• [TASK TO CARRY OUT]
Which lines of the entries below contain the string "effectivePath"? Copy each one.

....

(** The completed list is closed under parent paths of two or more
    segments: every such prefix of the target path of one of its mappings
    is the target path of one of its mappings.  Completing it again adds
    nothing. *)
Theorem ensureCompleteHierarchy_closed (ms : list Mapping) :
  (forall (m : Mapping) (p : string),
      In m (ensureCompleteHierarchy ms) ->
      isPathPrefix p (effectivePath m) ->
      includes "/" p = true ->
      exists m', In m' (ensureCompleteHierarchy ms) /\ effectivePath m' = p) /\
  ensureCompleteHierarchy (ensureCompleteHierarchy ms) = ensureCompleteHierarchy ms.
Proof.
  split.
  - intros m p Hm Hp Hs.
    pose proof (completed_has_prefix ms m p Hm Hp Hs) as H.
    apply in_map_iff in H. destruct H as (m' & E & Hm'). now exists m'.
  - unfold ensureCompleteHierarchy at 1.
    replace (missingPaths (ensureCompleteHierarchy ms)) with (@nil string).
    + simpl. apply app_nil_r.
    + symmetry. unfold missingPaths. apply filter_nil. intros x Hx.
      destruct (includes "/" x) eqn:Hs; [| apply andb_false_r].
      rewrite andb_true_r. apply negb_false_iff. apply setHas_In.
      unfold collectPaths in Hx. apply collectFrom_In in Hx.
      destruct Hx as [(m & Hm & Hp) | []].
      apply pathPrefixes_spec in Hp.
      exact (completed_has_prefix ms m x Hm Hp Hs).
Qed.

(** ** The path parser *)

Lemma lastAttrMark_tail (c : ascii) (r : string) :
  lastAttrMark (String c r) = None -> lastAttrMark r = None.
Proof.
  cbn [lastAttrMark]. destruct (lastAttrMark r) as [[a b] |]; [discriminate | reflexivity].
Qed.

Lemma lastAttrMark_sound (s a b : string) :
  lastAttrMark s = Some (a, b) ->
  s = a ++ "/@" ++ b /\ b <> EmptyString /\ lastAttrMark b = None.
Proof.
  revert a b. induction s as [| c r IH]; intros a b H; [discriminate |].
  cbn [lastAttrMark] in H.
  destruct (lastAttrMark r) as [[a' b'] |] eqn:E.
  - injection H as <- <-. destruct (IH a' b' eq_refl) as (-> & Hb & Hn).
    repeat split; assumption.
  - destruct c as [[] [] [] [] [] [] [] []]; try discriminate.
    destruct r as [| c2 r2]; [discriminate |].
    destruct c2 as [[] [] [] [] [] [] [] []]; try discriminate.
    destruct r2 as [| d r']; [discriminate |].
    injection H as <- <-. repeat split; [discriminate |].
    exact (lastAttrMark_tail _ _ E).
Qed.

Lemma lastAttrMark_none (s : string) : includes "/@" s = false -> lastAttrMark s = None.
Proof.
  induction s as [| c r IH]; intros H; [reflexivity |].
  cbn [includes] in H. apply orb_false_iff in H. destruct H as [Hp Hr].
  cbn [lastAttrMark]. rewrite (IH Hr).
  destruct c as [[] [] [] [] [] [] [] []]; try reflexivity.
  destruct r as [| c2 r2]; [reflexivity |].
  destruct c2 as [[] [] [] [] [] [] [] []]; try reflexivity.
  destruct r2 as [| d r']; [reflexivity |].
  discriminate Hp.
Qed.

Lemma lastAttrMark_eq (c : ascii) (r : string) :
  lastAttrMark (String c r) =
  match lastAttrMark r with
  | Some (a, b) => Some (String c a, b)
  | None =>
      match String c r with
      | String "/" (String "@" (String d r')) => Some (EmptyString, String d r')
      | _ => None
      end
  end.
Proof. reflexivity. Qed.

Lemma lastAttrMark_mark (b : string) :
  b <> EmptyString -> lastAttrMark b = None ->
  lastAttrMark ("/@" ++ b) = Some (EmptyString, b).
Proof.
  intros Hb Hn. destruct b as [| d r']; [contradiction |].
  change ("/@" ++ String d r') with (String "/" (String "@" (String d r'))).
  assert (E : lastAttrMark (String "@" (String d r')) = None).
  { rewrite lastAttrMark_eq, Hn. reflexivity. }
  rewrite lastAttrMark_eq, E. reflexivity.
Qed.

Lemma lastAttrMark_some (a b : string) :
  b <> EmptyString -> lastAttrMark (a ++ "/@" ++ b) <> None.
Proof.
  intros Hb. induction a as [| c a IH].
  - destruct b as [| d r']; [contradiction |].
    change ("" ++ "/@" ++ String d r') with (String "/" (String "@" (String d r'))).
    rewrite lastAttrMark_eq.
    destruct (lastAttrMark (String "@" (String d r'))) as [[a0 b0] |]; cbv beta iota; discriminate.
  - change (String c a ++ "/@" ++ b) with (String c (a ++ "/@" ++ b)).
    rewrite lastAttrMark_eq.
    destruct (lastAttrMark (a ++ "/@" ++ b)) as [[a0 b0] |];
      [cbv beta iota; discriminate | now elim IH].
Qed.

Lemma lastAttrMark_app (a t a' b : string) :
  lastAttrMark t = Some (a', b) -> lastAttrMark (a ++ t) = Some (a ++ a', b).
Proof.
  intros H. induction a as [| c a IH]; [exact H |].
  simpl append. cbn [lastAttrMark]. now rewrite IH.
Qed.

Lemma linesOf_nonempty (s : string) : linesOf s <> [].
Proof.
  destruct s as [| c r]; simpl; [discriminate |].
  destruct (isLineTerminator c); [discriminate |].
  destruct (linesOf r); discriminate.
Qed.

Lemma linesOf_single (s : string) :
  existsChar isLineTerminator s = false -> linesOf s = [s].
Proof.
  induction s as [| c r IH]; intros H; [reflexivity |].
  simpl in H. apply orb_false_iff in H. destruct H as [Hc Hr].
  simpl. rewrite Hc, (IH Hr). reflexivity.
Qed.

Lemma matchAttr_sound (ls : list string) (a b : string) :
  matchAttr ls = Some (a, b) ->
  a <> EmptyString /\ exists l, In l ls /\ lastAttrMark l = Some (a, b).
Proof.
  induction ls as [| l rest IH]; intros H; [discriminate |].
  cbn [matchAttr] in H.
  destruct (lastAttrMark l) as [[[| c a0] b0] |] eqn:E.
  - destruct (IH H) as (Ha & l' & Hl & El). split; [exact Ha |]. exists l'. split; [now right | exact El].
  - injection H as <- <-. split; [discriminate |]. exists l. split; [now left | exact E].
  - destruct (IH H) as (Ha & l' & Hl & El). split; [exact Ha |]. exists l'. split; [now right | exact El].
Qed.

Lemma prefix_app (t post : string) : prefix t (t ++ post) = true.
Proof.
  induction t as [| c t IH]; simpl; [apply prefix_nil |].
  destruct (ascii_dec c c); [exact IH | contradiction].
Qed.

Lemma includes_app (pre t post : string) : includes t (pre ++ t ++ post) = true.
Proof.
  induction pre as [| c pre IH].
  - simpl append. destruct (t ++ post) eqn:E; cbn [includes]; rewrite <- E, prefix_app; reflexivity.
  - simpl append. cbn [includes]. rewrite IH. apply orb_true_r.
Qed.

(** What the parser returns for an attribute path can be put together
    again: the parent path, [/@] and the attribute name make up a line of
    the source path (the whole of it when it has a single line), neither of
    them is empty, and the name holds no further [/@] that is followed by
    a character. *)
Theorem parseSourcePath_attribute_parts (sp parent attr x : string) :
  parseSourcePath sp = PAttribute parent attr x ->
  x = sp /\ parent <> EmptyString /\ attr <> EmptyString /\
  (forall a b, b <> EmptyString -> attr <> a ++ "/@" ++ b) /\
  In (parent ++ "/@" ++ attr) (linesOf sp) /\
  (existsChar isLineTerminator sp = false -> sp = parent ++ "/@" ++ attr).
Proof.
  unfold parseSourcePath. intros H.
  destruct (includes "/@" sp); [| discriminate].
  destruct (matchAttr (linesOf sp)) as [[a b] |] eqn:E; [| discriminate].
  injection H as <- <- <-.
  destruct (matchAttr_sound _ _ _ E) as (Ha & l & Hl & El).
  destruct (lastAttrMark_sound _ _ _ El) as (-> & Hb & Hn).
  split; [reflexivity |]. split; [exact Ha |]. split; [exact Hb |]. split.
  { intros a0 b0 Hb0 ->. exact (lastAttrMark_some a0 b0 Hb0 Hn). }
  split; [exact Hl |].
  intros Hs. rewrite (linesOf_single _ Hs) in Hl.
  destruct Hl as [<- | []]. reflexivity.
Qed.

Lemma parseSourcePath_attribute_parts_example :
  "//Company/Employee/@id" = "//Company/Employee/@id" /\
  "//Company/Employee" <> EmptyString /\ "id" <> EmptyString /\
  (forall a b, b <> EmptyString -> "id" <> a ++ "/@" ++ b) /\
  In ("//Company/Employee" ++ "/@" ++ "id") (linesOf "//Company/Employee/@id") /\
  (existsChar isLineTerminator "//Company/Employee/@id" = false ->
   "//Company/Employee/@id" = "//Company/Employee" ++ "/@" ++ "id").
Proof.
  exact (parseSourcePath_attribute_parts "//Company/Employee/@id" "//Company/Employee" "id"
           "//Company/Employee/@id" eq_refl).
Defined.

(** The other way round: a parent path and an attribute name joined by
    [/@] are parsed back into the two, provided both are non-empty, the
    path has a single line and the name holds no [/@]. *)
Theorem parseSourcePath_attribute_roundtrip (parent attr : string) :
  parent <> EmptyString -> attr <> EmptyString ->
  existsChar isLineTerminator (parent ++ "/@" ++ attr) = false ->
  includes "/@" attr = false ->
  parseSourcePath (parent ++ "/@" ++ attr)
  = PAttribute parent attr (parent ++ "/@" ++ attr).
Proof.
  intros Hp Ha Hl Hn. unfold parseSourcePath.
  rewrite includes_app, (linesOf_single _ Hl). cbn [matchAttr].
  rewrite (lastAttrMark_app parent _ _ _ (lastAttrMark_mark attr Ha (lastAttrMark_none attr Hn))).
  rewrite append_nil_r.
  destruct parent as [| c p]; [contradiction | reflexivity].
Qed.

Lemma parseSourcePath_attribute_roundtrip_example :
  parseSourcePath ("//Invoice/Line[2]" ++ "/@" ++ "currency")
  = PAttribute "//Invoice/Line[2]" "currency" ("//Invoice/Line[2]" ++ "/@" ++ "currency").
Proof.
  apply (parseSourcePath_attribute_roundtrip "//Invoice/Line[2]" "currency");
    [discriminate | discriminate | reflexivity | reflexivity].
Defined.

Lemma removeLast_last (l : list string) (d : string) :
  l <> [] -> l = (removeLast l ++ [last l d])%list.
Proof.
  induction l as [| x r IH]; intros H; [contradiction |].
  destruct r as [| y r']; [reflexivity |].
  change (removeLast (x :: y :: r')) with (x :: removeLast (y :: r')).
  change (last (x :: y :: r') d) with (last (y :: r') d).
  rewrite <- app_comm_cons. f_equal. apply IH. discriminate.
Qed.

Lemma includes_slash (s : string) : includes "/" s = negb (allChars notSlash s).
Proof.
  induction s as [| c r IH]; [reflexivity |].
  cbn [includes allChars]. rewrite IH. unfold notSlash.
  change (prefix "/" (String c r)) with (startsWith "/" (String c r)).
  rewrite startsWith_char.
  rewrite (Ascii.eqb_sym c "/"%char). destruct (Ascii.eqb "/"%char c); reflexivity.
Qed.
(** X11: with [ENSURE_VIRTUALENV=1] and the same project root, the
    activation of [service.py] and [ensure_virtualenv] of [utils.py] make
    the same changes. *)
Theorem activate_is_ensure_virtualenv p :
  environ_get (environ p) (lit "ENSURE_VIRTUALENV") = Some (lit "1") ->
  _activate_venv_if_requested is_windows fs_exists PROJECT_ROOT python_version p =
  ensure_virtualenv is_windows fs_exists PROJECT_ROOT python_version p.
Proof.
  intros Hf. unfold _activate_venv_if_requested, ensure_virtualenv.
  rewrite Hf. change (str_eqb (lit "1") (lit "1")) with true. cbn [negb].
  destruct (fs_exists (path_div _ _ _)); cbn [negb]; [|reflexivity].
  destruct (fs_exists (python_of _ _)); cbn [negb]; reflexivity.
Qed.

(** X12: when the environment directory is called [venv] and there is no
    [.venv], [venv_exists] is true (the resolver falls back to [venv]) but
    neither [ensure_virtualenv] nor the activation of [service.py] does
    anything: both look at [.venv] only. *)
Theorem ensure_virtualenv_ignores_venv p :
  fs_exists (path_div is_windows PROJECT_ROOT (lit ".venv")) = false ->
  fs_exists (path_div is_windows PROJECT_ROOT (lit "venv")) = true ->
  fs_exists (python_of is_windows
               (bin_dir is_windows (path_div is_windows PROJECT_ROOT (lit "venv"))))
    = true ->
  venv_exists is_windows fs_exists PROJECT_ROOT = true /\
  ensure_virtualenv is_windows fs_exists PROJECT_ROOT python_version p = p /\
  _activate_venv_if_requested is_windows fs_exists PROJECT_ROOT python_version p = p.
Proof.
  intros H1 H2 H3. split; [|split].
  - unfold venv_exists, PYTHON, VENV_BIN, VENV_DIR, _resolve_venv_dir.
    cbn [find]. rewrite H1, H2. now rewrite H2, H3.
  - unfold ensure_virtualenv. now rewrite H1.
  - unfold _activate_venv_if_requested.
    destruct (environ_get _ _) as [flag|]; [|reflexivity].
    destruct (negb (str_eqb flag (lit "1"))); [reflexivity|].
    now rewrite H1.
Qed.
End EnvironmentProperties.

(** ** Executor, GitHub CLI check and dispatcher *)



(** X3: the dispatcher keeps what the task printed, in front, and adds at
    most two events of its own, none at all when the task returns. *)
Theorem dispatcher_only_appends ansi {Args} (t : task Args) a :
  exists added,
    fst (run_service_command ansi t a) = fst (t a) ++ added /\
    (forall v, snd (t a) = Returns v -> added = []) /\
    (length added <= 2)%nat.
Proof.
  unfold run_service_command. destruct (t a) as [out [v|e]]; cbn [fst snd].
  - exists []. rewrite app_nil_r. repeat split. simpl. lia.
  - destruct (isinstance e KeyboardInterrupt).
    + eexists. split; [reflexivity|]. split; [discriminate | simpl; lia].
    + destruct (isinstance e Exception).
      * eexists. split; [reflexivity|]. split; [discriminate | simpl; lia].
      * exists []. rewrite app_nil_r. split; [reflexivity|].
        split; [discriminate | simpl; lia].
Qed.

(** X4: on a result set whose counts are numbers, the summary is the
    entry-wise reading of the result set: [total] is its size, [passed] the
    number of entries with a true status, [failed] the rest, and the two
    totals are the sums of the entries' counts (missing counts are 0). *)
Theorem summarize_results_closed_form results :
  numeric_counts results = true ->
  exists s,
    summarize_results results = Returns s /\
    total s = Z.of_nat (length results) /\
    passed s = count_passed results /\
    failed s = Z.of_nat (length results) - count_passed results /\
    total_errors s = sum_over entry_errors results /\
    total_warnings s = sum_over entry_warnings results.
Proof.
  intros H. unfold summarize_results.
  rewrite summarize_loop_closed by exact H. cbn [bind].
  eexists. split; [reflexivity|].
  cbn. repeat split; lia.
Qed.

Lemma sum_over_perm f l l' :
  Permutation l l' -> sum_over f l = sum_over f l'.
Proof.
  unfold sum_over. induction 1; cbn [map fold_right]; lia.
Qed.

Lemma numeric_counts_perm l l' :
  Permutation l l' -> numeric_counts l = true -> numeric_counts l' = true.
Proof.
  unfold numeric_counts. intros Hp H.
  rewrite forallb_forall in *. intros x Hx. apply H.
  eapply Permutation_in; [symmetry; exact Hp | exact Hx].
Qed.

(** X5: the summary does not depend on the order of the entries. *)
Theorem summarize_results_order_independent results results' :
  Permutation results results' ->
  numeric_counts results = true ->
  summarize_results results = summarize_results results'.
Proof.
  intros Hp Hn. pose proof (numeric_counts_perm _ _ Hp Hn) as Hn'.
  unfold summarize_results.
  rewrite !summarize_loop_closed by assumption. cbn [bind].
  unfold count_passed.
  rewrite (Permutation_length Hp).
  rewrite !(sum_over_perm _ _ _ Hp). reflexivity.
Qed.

....

• [ANSWER TO THE EXERCISE]
      isPathPrefix p (effectivePath m) ->
      exists m', In m' (ensureCompleteHierarchy ms) /\ effectivePath m' = p) /\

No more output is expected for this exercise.